All too often we view innovation and technology development as Athena-like — springing from the head of Zeus (in this case the inventor/engineer/entrepreneur). However, scholars (such as Nobel-laureate Douglas North) remind us that economic activity (and invention/innovation is economic activity) takes place in the context of institutions. One of those important institutions is the law. That case is made forcefully in Anupam Chander’s piece in the Emory Law Review, “How Law Made Silicon Valley”:
The story of Silicon Valley is not only a story of brilliant programmers in their garages, but also a legal environment specifically shaped to accommodate their creations.

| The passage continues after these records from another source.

(* ===== verification/UserApiFacts.v ===== *)
(** * UserApiFacts: what the user endpoints reveal

    A block hides the profile of the account from the two endpoints that look
    one account up, exactly as if it did not exist, and from no other: the
    search still returns it.  The list of pending requests dates a request by
    the creation of the other account. *)
From S2P Require Import Prelude Realtime Store Queries Guild AuthzFacts User UserFacts Middleware Rpc UserApi.

Section Profiles.
Context `{Env} `{!UuidText} `{!DMOpener} `{!PresenceReader}.
Variables (minioBaseURL : string) (ILIKE : string → string → bool).
Notation GetUser := (UserHandler.GetUser minioBaseURL true).
Notation GetUserByUsername := (UserHandler.GetUserByUsername minioBaseURL true).
Notation profile := (UserHandler.toProto minioBaseURL).
(** The row with the avatar's key resolved, as the service returns it. *)
Definition resolved (u : User) : User :=
  UserService.set_avatar u (UserService.ResolveAvatarURL minioBaseURL (u_avatar_url u)).

(** The account a name designates. *)
Definition named (d : Db) (username : string) : option User :=
  head (rows (λ _ u, string_eqb (u_username u) username && negb (u_deleted u)) d.(users)).

Lemma string_eqb_ne s t : s ≠ t → string_eqb s t = false.
Proof. intros Hne. unfold string_eqb. by rewrite bool_decide_eq_false_2. Qed.

Lemma hidden_blocked ctx caller target w :
  fault_free → UserIDFromContext ctx = uuid_print caller → caller ≠ target →
  friends_wf w.(db).(friendships) → blocked_row w.(db) target caller →
  UserHandler.hidden true ctx (uuid_print target) w = (Ok true, bump w).
Proof.
  intros Hff Hc Hne Hw Hb. unfold UserHandler.hidden. rewrite Hc.
  rewrite (string_eqb_ne _ "") by apply uuid_print_nonempty.
  rewrite string_eqb_ne by (intros E%(inj uuid_print); done). cbn [negb andb].
  destruct (IsBlocked_run target caller w Hff) as (x & -> & Hx). by rewrite Hx.
Qed.

Lemma hidden_answers ctx caller target w :
  fault_free → UserIDFromContext ctx = uuid_print caller →
  ∃ x w', UserHandler.hidden true ctx (uuid_print target) w = (Ok x, w') ∧ db w' = db w.
Proof.
  intros Hff Hc. unfold UserHandler.hidden. rewrite Hc.
  destruct (negb _ && negb _ && true); [|by exists false, w].
  destruct (IsBlocked_run target caller w Hff) as (x & -> & _). by exists x, (bump w).
Qed.

Lemma GetUser_absent_run target w :
  faults (tick w) = NoFault → w.(db).(users) !! target = None →
  ∃ e, UserService.GetUser minioBaseURL target w = (Err (UserService.user_not_found e), bump w).
Proof.
  intros Hn Hu. unfold UserService.GetUser, Queries.GetUserByID, on_err, mbind, gom_bind.
  rewrite query_run by done. rewrite Hu. by eexists.
Qed.

(** A search with room for all the matches returns each of them. *)
Lemma SearchUsers_lists ctx q limit row w :
  fault_free → row ∈ Queries.search_rows ILIKE q w.(db) →
  (Z.of_nat (length (Queries.search_rows ILIKE q w.(db))) ≤ limit)%Z →
  ∃ users total w', UserHandler.SearchUsers minioBaseURL ILIKE ctx q limit 0 w =
    (Ok (users, total), w') ∧ profile (resolved row) ∈ users.
Proof.
  intros Hff Hin Hlen.
  assert (0 < length (Queries.search_rows ILIKE q (db w))) as Hpos
    by (destruct (Queries.search_rows ILIKE q (db w)); [by apply elem_of_nil in Hin|simpl; lia]).
  set (page := merge_sort Queries.username_le (Queries.search_rows ILIKE q (db w))).
  assert (Permutation page (Queries.search_rows ILIKE q (db w))) as Hperm by apply merge_sort_Permutation.
  assert (Queries.limit_offset limit 0 page = inr page) as Hpage.
  { unfold Queries.limit_offset. rewrite (proj2 (Z.ltb_ge limit 0)) by lia.
    change (Z.to_nat 0) with 0. rewrite drop_0, take_ge; [done|].
    apply Permutation_length in Hperm. lia. }
  unfold UserHandler.SearchUsers. rewrite (proj2 (Z.eqb_neq limit 0)) by lia.
  unfold UserService.SearchUsers, Queries.CountSearchUsers, Queries.SearchUsers.
  unfold on_err, mbind, gom_bind. rewrite query_run by apply Hff.
  rewrite query_run by apply Hff. cbn [bump db]. fold page. rewrite Hpage.
  eexists _, _, _. split; [reflexivity|]. rewrite <-list_fmap_compose.
  apply list_elem_of_fmap. exists row. split; [done|]. by rewrite Hperm.
Qed.

(** C33: what a block hides.  When every statement is answered, no pair of
    users has two live friendship rows and the account [target] has blocked
    the caller, looking it up by identifier or by name gives the very answer
    an account that does not exist gives; a search whose pattern matches its
    name, and whose page has room for all the accounts it matches, still lists
    its profile, e-mail address included.  The conditions are needed: the
    check answers "not blocked" when its lookup fails, and with two live rows
    the database may hand it the other one. *)
Theorem blocked_profile_hidden_from_lookup_only ctx caller target row q limit w :
  fault_free → UserIDFromContext ctx = uuid_print caller → caller ≠ target →
  w.(db).(users) !! target = Some row → u_id row = target →
  friends_wf w.(db).(friendships) → blocked_row w.(db) target caller →
  (GetUser ctx (uuid_print target) w).1 = Err UserHandler.user_not_found_status ∧
  (∀ absent, w.(db).(users) !! absent = None →
     (GetUser ctx (uuid_print absent) w).1 = (GetUser ctx (uuid_print target) w).1) ∧
  (named w.(db) (u_username row) = Some row →
     (GetUserByUsername ctx (u_username row) w).1 = Err UserHandler.user_not_found_status) ∧
  (ILIKE (u_username row) (Queries.search_pattern q) = true → u_deleted row = false →
   (Z.of_nat (length (Queries.search_rows ILIKE q w.(db))) ≤ limit)%Z →
     ∃ users total w', UserHandler.SearchUsers minioBaseURL ILIKE ctx q limit 0 w =
       (Ok (users, total), w') ∧ profile (resolved row) ∈ users).
Proof.
  intros Hff Hc Hne Hrow Hid Hw Hb.
  assert ((GetUser ctx (uuid_print target) w).1 = Err UserHandler.user_not_found_status) as Hget.
  { unfold UserHandler.GetUser. rewrite (bind_run _ _ _ _ _ (uuid_arg_print _ _ _)).
    by rewrite (bind_run _ _ _ _ _ (hidden_blocked _ _ _ _ Hff Hc Hne Hw Hb)). }
  split_and!; [done|..].
  - intros absent Habs. rewrite Hget. unfold UserHandler.GetUser.
    rewrite (bind_run _ _ _ _ _ (uuid_arg_print _ _ _)).
    destruct (hidden_answers ctx caller absent w Hff Hc) as (x & w' & E & Hdb).
    rewrite (bind_run _ _ _ _ _ E). destruct x; [done|].
    destruct (GetUser_absent_run absent w') as [e He]; [apply Hff|by rewrite Hdb|].
    unfold ensure. cbn [negb]. rewrite bind_ret_l.
    by rewrite (bind_Err _ _ _ _ _ (on_err_Err _ _ _ _ _ He)).
  - intros Hnamed. unfold UserHandler.GetUserByUsername, UserService.GetUserByUsername.
    assert (Queries.GetUserByUsername (u_username row) w = (Ok row, bump w)) as Hq.
    { unfold Queries.GetUserByUsername. rewrite query_run by apply Hff. fold (named (db w) (u_username row)).
      by rewrite Hnamed. }
    unfold mbind at 1, gom_bind at 1, on_err at 1. unfold mbind at 1, gom_bind at 1, on_err at 1.
    rewrite Hq. cbn [mret gom_ret]. unfold resolved. cbn [u_id UserService.set_avatar]. rewrite Hid.
    by rewrite (bind_run _ _ _ _ _ (hidden_blocked ctx caller target (bump w) Hff Hc Hne Hw Hb)).
  - intros Hlike Hlive Hlen.
    apply SearchUsers_lists; [done| |done]. apply elem_of_rows. exists target.
    split; [done|]. by rewrite Hlike, Hlive.
Qed.

(** A pending request between the accounts of its key, listed for the first
    or for the second of them together with the other's row. *)
Definition pending_row (d : Db) (k : uuid * uuid) (otherID : Friendship → uuid) (f : Friendship)
    (other : User) : Prop :=
  d.(friendships) !! k = Some f ∧ f_status f = "pending" ∧ f_deleted f = false ∧
  d.(users) !! otherID f = Some other.
(** What the endpoint says of it. *)
Definition dated_by_account (f : Friendship) (other : User) (pf : FriendshipPb) : Prop :=
  fpb_UserId pf = uuid_print (f_user_id f) ∧ fpb_FriendId pf = uuid_print (f_friend_id f) ∧
  fpb_Status pf = FRIENDSHIP_STATUS_PENDING ∧ fpb_Username pf = u_username other ∧
  fpb_CreatedAt pf = Some (u_created_at other).

Lemma pending_query (P : uuid * uuid → bool) (otherID : Friendship → uuid) d pf :
  pf ∈ UserHandler.pendingToProto minioBaseURL <$>
    omap (λ f, pair f <$> d.(users) !! otherID f)
      (rows (λ k f, P k && string_eqb (f_status f) "pending" && negb (f_deleted f)) d.(friendships)) →
  ∃ k f other, P k = true ∧ pending_row d k otherID f other ∧ dated_by_account f other pf.
Proof.
  intros ([f other] & -> & (f' & Hin & Hf)%list_elem_of_omap)%list_elem_of_fmap.
  apply elem_of_rows in Hin as (k & Hk & [[HP Hs]%andb_true_iff Hd%negb_true_iff]%andb_true_iff).
  destruct (users d !! otherID f') as [u|] eqn:Hu; simplify_eq/=.
  exists k, f, other. apply bool_decide_eq_true in Hs. unfold dated_by_account. simpl. by rewrite Hs.
Qed.

(** The date of a pending request.  Every request the endpoint lists is a
    live pending row from or to the caller, with the other account's name, and
    the [created_at] it shows is the instant that account was created, not the
    one the request was made. *)
Theorem pending_request_date ctx u w incoming outgoing w' :
  UserIDFromContext ctx = uuid_print u →
  UserHandler.ListPendingRequests minioBaseURL ctx w = (Ok (incoming, outgoing), w') →
  (∀ pf, pf ∈ incoming → ∃ k f other, k.2 = u ∧ pending_row w.(db) k f_user_id f other ∧
     dated_by_account f other pf) ∧
  (∀ pf, pf ∈ outgoing → ∃ k f other, k.1 = u ∧ pending_row w.(db) k f_friend_id f other ∧
     dated_by_account f other pf).
Proof.
  intros Hc Hrun. unfold UserHandler.ListPendingRequests in Hrun.
  rewrite (bind_run _ _ _ _ _ (caller_uuid_known ctx u w Hc)) in Hrun.
  apply bind_Ok_inv in Hrun as ([inc out] & w1 & Hs%on_err_Ok_inv & [= <- <- <-]).
  unfold UserService.ListPendingRequests in Hs.
  apply bind_Ok_inv in Hs as (inc' & w2 & [Hq1 Hdb1]%on_err_Ok_inv%query_Ok_inv & Hs).
  apply bind_Ok_inv in Hs as (out' & w3 & [Hq2 _]%on_err_Ok_inv%query_Ok_inv & [= -> -> _]).
  rewrite Hdb1 in Hq2. injection Hq1 as <-. injection Hq2 as <-.
  split; intros pf (k & f & other & Hk%bool_decide_eq_true & Hrow & Hpf)%pending_query;
    by exists k, f, other.
Qed.
End Profiles.

(** ** Worked examples *)
Section Example.
#[local] Existing Instance demo_wired.
#[local] Existing Instance demo_uuid.
#[local] Existing Instance nil_DMOpener.
#[local] Existing Instance nil_PresenceReader.

Definition as_user (u : uuid) : Context := mkContext None None (Some (uuid_print u)).

(** User 4 has blocked user 1; the search matches every name. *)
Lemma blocked_profile_hidden_from_lookup_only_witness :
  let ctx := as_user 1 in
  let w := friends_demo_world in
  let row := mkUser 4 "4" "" "" "" "" "" 0 0 true false "" "" in
  (UserHandler.GetUser "" true ctx (uuid_print 4) w).1 = Err UserHandler.user_not_found_status ∧
  (∀ absent, w.(db).(users) !! absent = None →
     (UserHandler.GetUser "" true ctx (uuid_print absent) w).1 =
     (UserHandler.GetUser "" true ctx (uuid_print 4) w).1) ∧
  (named w.(db) "4" = Some row →
     (UserHandler.GetUserByUsername "" true ctx "4" w).1 = Err UserHandler.user_not_found_status) ∧
  ((λ _ _, true) "4" (Queries.search_pattern "") = true → false = false →
   (Z.of_nat (length (Queries.search_rows (λ _ _, true) "" w.(db))) ≤ 20)%Z →
     ∃ users total w', UserHandler.SearchUsers "" (λ _ _, true) ctx "" 20 0 w =
       (Ok (users, total), w') ∧ UserHandler.toProto "" (resolved "" row) ∈ users).
Proof.
  apply (blocked_profile_hidden_from_lookup_only "" (λ _ _, true) (as_user 1) 1 4
           (mkUser 4 "4" "" "" "" "" "" 0 0 true false "" "") "" 20 friends_demo_world);
    [exact demo_fault_free|reflexivity|done|vm_compute; reflexivity|reflexivity|exact friends_demo_wf|].
  eexists. split; vm_compute; reflexivity.
Defined.

Lemma pending_request_date_witness :
  ∃ incoming outgoing, (UserHandler.ListPendingRequests "" (as_user 1) friends_demo_world).1 =
    Ok (incoming, outgoing) ∧ length incoming = 1 ∧
  (∀ pf, pf ∈ incoming → ∃ k f other, k.2 = 1%positive ∧
     pending_row friends_demo_db k f_user_id f other ∧ dated_by_account f other pf) ∧
  (∀ pf, pf ∈ outgoing → ∃ k f other, k.1 = 1%positive ∧
     pending_row friends_demo_db k f_friend_id f other ∧ dated_by_account f other pf).
Proof.
  eexists _, _. split; [vm_compute; reflexivity|]. split; [reflexivity|].
  eapply (pending_request_date "" (as_user 1) 1 friends_demo_world); [reflexivity|].
  apply run_fst. vm_compute. reflexivity.
Defined.
End Example.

Chander argues that free speech and the First Amendment, not IP protection, is what makes up that accommodating legal environment:
Law played a far more significant role in Silicon Valley’s rise and its global success than has been previously understood. It enabled the rise of
Silicon Valley while simultaneously disabling the rise of competitors across the world. In this Article, I will argue that Silicon Valley’s success in the
Internet era has been due to key substantive reforms to American copyright and tort law that dramatically reduced the risks faced by Silicon Valley’s new
breed of global traders. Specifically, legal innovations in the 1990s that reduced liability concerns for Internet intermediaries, coupled with low privacy
protections, created a legal ecosystem that proved fertile for the new enterprises of what came to be known as Web 2.0. I will argue that this
solicitude was not accidental–but rather a kind of cobbled industrial policy favoring Internet entrepreneurs. In a companion paper, Uyên Lê and I show
that these aspects of copyright and tort law were not driven by commercial considerations alone, but were undergirded in large part by a constitutional
commitment to free speech. As we argue there, a First Amendment-infused legal culture that prizes speech offered an ideal environment in which to build
the speech platforms that make up Web 2.0.
[Note: Companion paper is “Free Speech”]
. . .
This Article upends the conventional wisdom, which sees strong intellectual property protections as the key to innovation–what the World Intellectual Property Organization calls a “power tool” for growth. Understanding the reasons for Silicon Valley’s global success is of more than historical interest. Governments across the world, from Chile to Kenya to Russia, seek to incubate the next Silicon Valley. My review suggests that overly rigid intellectual property laws can prove a major hurdle to Internet innovations, which rely fundamentally on empowering individuals to share with each other. This study helps make clear what is at stake in debates over new laws such as the Stop Online Piracy Act (SOPA) and its relatives, highlighting the effect of these laws on Silicon Valley’s capacity for innovation.
It is important to note that this argument builds upon the work of Ronald Gilson and Annalee Saxenian in the 1990’s on the differences between Silicon Valley and Route 128 (Boston) concerning non-compete agreements: they are illegal in California but legal and utilized in Massachusetts. The argument is that such agreements stifle to flow of information among companies (via the interchange of workers) and inhibit entrepreneurship (new start-ups). The argument also grows out of analysis of copyright cases (such as those of Pam Samuelson), especially of the landmark 1984 Sony v. Universal VCR case.
It should also be noted that article is a comparison of the legal environment in the U.S. versus Europe and Asia, including on privacy. Given the recent EU ruling on “the right to be forgotten,” it will be interesting to see how these national differences play out with respect to the future development of the technology.
This legal argument fits with the economic argument I discussed in a previous posting on the learning economy. As I pointed out, there is a strong case to be made (as Nobel-laureate Joseph Stiglitz does) that the key factor for prosperity is the ability of an economy/society to continually learn. Thus, the most important question to ask of any proposed policy is “does this facilitate or inhibit broad economic and societal learning?”
Chander’s argument makes the case for asking the same question in the courts.